Saved data entries:
+--

(** Generations fence off stale nodes: a follower whose last generation is older than
    the one in the Secret comes up without any configuration, remembers the
    generation, and a later start under the same generation keeps what it has
    learnt since. *)
Theorem stale_nodes_fenced fg env env2 ku nd nd' nd2 nd3 ku' ku3 id id2 g
  (Hfollower : follower fg /\ fg_recoveryMode fg = false)
  (Hread : generationStore fg ku = true /\ read_generation ku = (g, true))
  (Hstale : (local_generation nd < g)%Z)
  (Henv : bt_removes env = true /\ bt_writes env = true)
  (Hstart : NewServer_start fg env ku nd = (ku', nd', Ok id))
  (Hlater : nd_generation nd2 = nd_generation nd' /\ NewServer_start fg env2 ku nd2 = (ku3, nd3, Ok id2)) :
  rk_config (nd_raft nd') = None /\ ku' = ku /\ local_generation nd' = g /\
  nd_raft nd3 = nd_raft nd2 /\ local_generation nd3 = g.
Proof.
  destruct Hfollower as [Hf Hm], Hread as [Hst Hr], Henv as [Hrm Hwr], Hlater as [Hg2 Hs2].
  assert (cluster_generation fg ku = g) as Hc by (unfold cluster_generation; by rewrite Hst, Hr).
  pose proof (cluster_generation_range fg ku) as Hrange. rewrite Hc in Hrange.
  assert (forall nd, nd_generation nd = Some (FormatUint g) -> local_generation nd = g) as Hl.
  { intros n E. unfold local_generation, readLocalGeneration. rewrite E. cbn. by rewrite ParseUint_FormatUint. }
  apply follower_start in Hstart as (-> & Hd & Hn); [|exact Hf]. rewrite Hc, Hm, Hrm in Hd. rewrite Hst, Hwr, Hc in Hn. cbn [andb orb] in *.
  rewrite (proj2 (Z.ltb_lt _ _) Hstale) in Hd. cbn [andb] in Hd.
  rewrite Hn in Hg2. apply follower_start in Hs2 as (-> & Hd3 & Hn3); [|exact Hf]. rewrite Hc, Hm in Hd3. rewrite Hst, Hc in Hn3.
  rewrite (Hl nd2 Hg2), Z.ltb_irrefl in Hd3. cbn [andb orb] in *.
  split_and!; [rewrite Hd; apply law_wiped|done|by apply Hl|done|].
  apply Hl. rewrite Hn3. destruct (bt_writes env2); [done|exact Hg2].
Qed.
(** The stores of any start, when they held a configuration. *)
Lemma NewRaftStore_keeps cfg env d d' x V :
  rk_config d = Some V -> rg_RecoveryMode cfg = false -> NewRaftStore cfg env d = (d', x) ->
  rk_data d' = rk_data d /\
  (rk_config d' = Some V \/
   rg_SingleNodeRecovery cfg = true /\ exists id addr, resolveBootstrapState (rg_NodeID cfg) (rg_resolver cfg) = Ok (id, true) /\
     bt_transport env = Ok addr /\ rk_config d' = Some (raftConfigurationFromPeers [mkPeer id addr])).
Proof.
  intros Hc Hm. unfold NewRaftStore. destruct (res_bind _ _) as [[id seed]|] eqn:Es; [|intros [= <- _]; auto].
  apply res_bind_Ok in Es as ([] & _ & Es). unfold clearStaleRaftState. rewrite Hm. cbn [andb].
  destruct (res_bind _ (fun _ => bt_transport env)) as [addr|] eqn:Et; [|intros [= <- _]; auto].
  apply res_bind_Ok in Et as ([] & _ & Et). set (single := raftConfigurationFromPeers _).
  assert (forall d1 r, recover_single cfg seed single d = (d1, r) -> rk_data d1 = rk_data d /\
    (rk_config d1 = Some V \/ rg_SingleNodeRecovery cfg = true /\ seed = true /\ rk_config d1 = Some single)) as Hrec.
  { intros d1 r. unfold recover_single. destruct (_ && _) eqn:E; [|intros [= <- _]; auto].
    apply andb_true_iff in E as [[Hs1 Hs2]%andb_true_iff _].
    destruct (rk_HasExistingState d) as [[|]|]; [|intros [= <- _]; auto..].
    destruct (law_recover single d) as (Hd & Hcfg & _). rewrite Hc in Hcfg.
    destruct (rk_RecoverCluster single d) as [d2 [|]]; intros [= <- _]; (split; [exact Hd|destruct Hcfg; auto]). }
  destruct (recover_single cfg seed single d) as [d1 r1] eqn:E1. destruct (Hrec _ _ eq_refl) as [Hd1 Hc1].
  assert (is_Some (rk_config d1)) as Hsome by (destruct Hc1 as [->|(_ & _ & ->)]; eauto).
  assert (forall rc d2 r, bootstrap_seed seed rc single d1 = (d2, r) -> d2 = d1) as Hboot.
  { intros rc d2 r. unfold bootstrap_seed. destruct (_ && _); [|by intros [= <- _]].
    destruct (law_bootstrap single d1) as (Hd & _). specialize (Hd Hsome).
    destruct (rk_BootstrapCluster single d1) as [d3 [[e|]|]]; cbn in Hd; by intros [= <- _]. }
  intros Hrun. assert (d' = d1) as ->.
  { destruct r1 as [rc|]; [|by injection Hrun as <- _]. destruct (bootstrap_seed seed rc single d1) as [d2 r2] eqn:E2.
    apply Hboot in E2 as ->. destruct r2; [destruct (bt_raft env)|]; by injection Hrun as <- _. }
  split; [exact Hd1|]. destruct Hc1 as [Hc1|(Hs & -> & Hc1)]; [by left|]. right. split; [exact Hs|]. by exists id, addr.
Qed.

+--

▶ **Your goal**: Reproduce the entries above exactly, but only the lines between the line holding "rk_config d = Some" and the line holding "apply res_bind_Ok in Et", inclusive.

▶ **Exercise answer**:
  rk_config d = Some V -> rg_RecoveryMode cfg = false -> NewRaftStore cfg env d = (d', x) ->
  rk_data d' = rk_data d /\
  (rk_config d' = Some V \/
   rg_SingleNodeRecovery cfg = true /\ exists id addr, resolveBootstrapState (rg_NodeID cfg) (rg_resolver cfg) = Ok (id, true) /\
     bt_transport env = Ok addr /\ rk_config d' = Some (raftConfigurationFromPeers [mkPeer id addr])).
Proof.
  intros Hc Hm. unfold NewRaftStore. destruct (res_bind _ _) as [[id seed]|] eqn:Es; [|intros [= <- _]; auto].
  apply res_bind_Ok in Es as ([] & _ & Es). unfold clearStaleRaftState. rewrite Hm. cbn [andb].
  destruct (res_bind _ (fun _ => bt_transport env)) as [addr|] eqn:Et; [|intros [= <- _]; auto].
  apply res_bind_Ok in Et as ([] & _ & Et). set (single := raftConfigurationFromPeers _).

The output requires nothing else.